2009年9月11日(本部長通信663)
人間関係(13) 師範の指導(8)

 もうすでに、三年以上も経った事になります。私は、自分の道場で貴重な教訓を得ることになりました。一緒に苦労を共にしようとした壮年の黒帯になりたての二人が、道場を差し置いて、自分の道場を立ち上げることになりました。その二人は、担当していた道場生の子供たちの父兄に自分の正しさを正当化する書面を送っていました。
 そこで、私は武士道としてそれは間違いで、私は極真精神をよく心得ていると自負していたのでした。私は、ある意味で、極真空手の優越性を満たすために、彼らの誤った行動を指摘する憎まれ役を、行動にはしませんでしたが、心の中で抱いていたのでした。
 私は、「なに?裏切り行為ではないか?ばかばかしい!」と思ったばかりか、彼らの道場の窓ガラスに表記している極真空手はやめてくれと電話までしたのです。その弟子は対抗心丸出しで、裁判に訴えられても構わない唇で話しておりました。
 そこで私は手塚会長の意見を聞くことになりました。会長はこの状態の事をよくよく御存じで、私の気持ちを整理してくれたのでした。「森師範、あちらの方もいろいろな気持ちで過ごしたに違いないのだよ。余り悪意を抱かない方がいいよ。」とのアドバイスでした。
 さらに、会長は「森師範、人生にこのような事もあるさ。なぜ、彼らの間違いを証明しなければならないの。証明すればあの二人に好意をもたれるかね。あの二人の面子の事も考えてやるべきだよ。ましてや、あの二人は道場出発の時、一緒に苦労した仲だろう。極真の意見は求めようとしないのだよ。責めようと思わない方が賢いね。これからも空手道を自分たちなりに追求しようとしているじゃないか。心が広ければ応援するぐらいにならないとね」。

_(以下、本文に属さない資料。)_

(* ===== verification/GoldfishEvents.v ===== *)
(** * The input device

    [hw/goldfish_events_device.c]: the ring of input events between the user
    interface and the guest's driver, the interrupt that says whether it has
    any, and the pages that describe what the device can send. *)
From S2P Require Import Prelude Irq GoldfishInterrupt Savevm.
From stdpp Require Import list sets.
#[local] Open Scope Z_scope.

Definition MAX_EVENTS : Z := 256 * 4.

Definition REG_READ : Z := 0x00.
Definition REG_SET_PAGE : Z := 0x00.
Definition REG_LEN : Z := 0x04.
Definition REG_DATA : Z := 0x08.

Definition EV_SYN : Z := 0x00.
Definition EV_KEY : Z := 0x01.
Definition EV_REL : Z := 0x02.
Definition EV_ABS : Z := 0x03.
Definition EV_SW : Z := 0x05.
Definition EV_MAX : Z := 0x1f.

Definition PAGE_NAME : Z := 0x00000.
Definition PAGE_EVBITS : Z := 0x10000.
Definition PAGE_ABSDATA : Z := Z.lor 0x20000 EV_ABS.

(** [irq] is the line's number at the controller. The length and the bytes of
    an entry of [ev_bits] are a list, and so are those of [abs_info]. *)
Record events_state := mkEvents {
  irq : Z;
  pending : Z;
  page : Z;
  events : list Z;
  first : Z;
  last : Z;
  name : list Z;
  ev_bits : list (list Z);
  abs_info : list Z
}.

Definition set_ring s evs l := mkEvents (irq s) (pending s) (page s) evs (first s) l (name s) (ev_bits s) (abs_info s).
Definition set_first s f := mkEvents (irq s) (pending s) (page s) (events s) f (last s) (name s) (ev_bits s) (abs_info s).
Definition set_page s p := mkEvents (irq s) (pending s) p (events s) (first s) (last s) (name s) (ev_bits s) (abs_info s).
Definition set_ev_bits s b := mkEvents (irq s) (pending s) (page s) (events s) (first s) (last s) (name s) b (abs_info s).

Section Events.
Context {W : Type} (pic : list (qemu_irq W)).

Definition events_raise (s : events_state) (w : W) : res W :=
  let! q := arr_get pic (irq s) in qemu_irq_raise q w.
Definition events_lower (s : events_state) (w : W) : res W :=
  let! q := arr_get pic (irq s) in qemu_irq_lower q w.

(** [s->events[s->last] = v] and the step of [last]. *)
Definition put_event (v : Z) (s : events_state) : res events_state :=
  let! evs := arr_set (events s) (last s) v in
  Ok (set_ring s evs (Z.land (u32 (last s + 1)) (MAX_EVENTS - 1))).

Definition enqueue_event (type code value : Z) (s : events_state) (w : W) : res (events_state * W) :=
  let enqueued := s32 (u32 (last s - first s)) in
  let enqueued := if enqueued <? 0 then enqueued + MAX_EVENTS else enqueued in
  if MAX_EVENTS - 1 <=? enqueued + 3 then Ok (s, w) else
  let! w := if first s =? last s then events_raise s w else Ok w in
  let! s := put_event (u32 type) s in
  let! s := put_event (u32 code) s in
  let! s := put_event (u32 value) s in
  Ok (s, w).

Definition dequeue_event (s : events_state) (w : W) : res (Z * events_state * W) :=
  if first s =? last s then Ok (0, s, w) else
  let! n := arr_get (events s) (first s) in
  let s := set_first s (Z.land (u32 (first s + 1)) (MAX_EVENTS - 1)) in
  let! w := if first s =? last s then events_lower s w else Ok w in
  Ok (n, s, w).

 会長は私に生涯忘れることができない教訓を与えて下さったのです。相手に気まずい思いをさせてどうするかということなのです。その結果、二チャンネルでは非難、中傷の山だったではないかということです。もう私には、そのような自分の足らなさを自覚してくれた会長が存在しているので今の自分があると改めて感謝しているのです。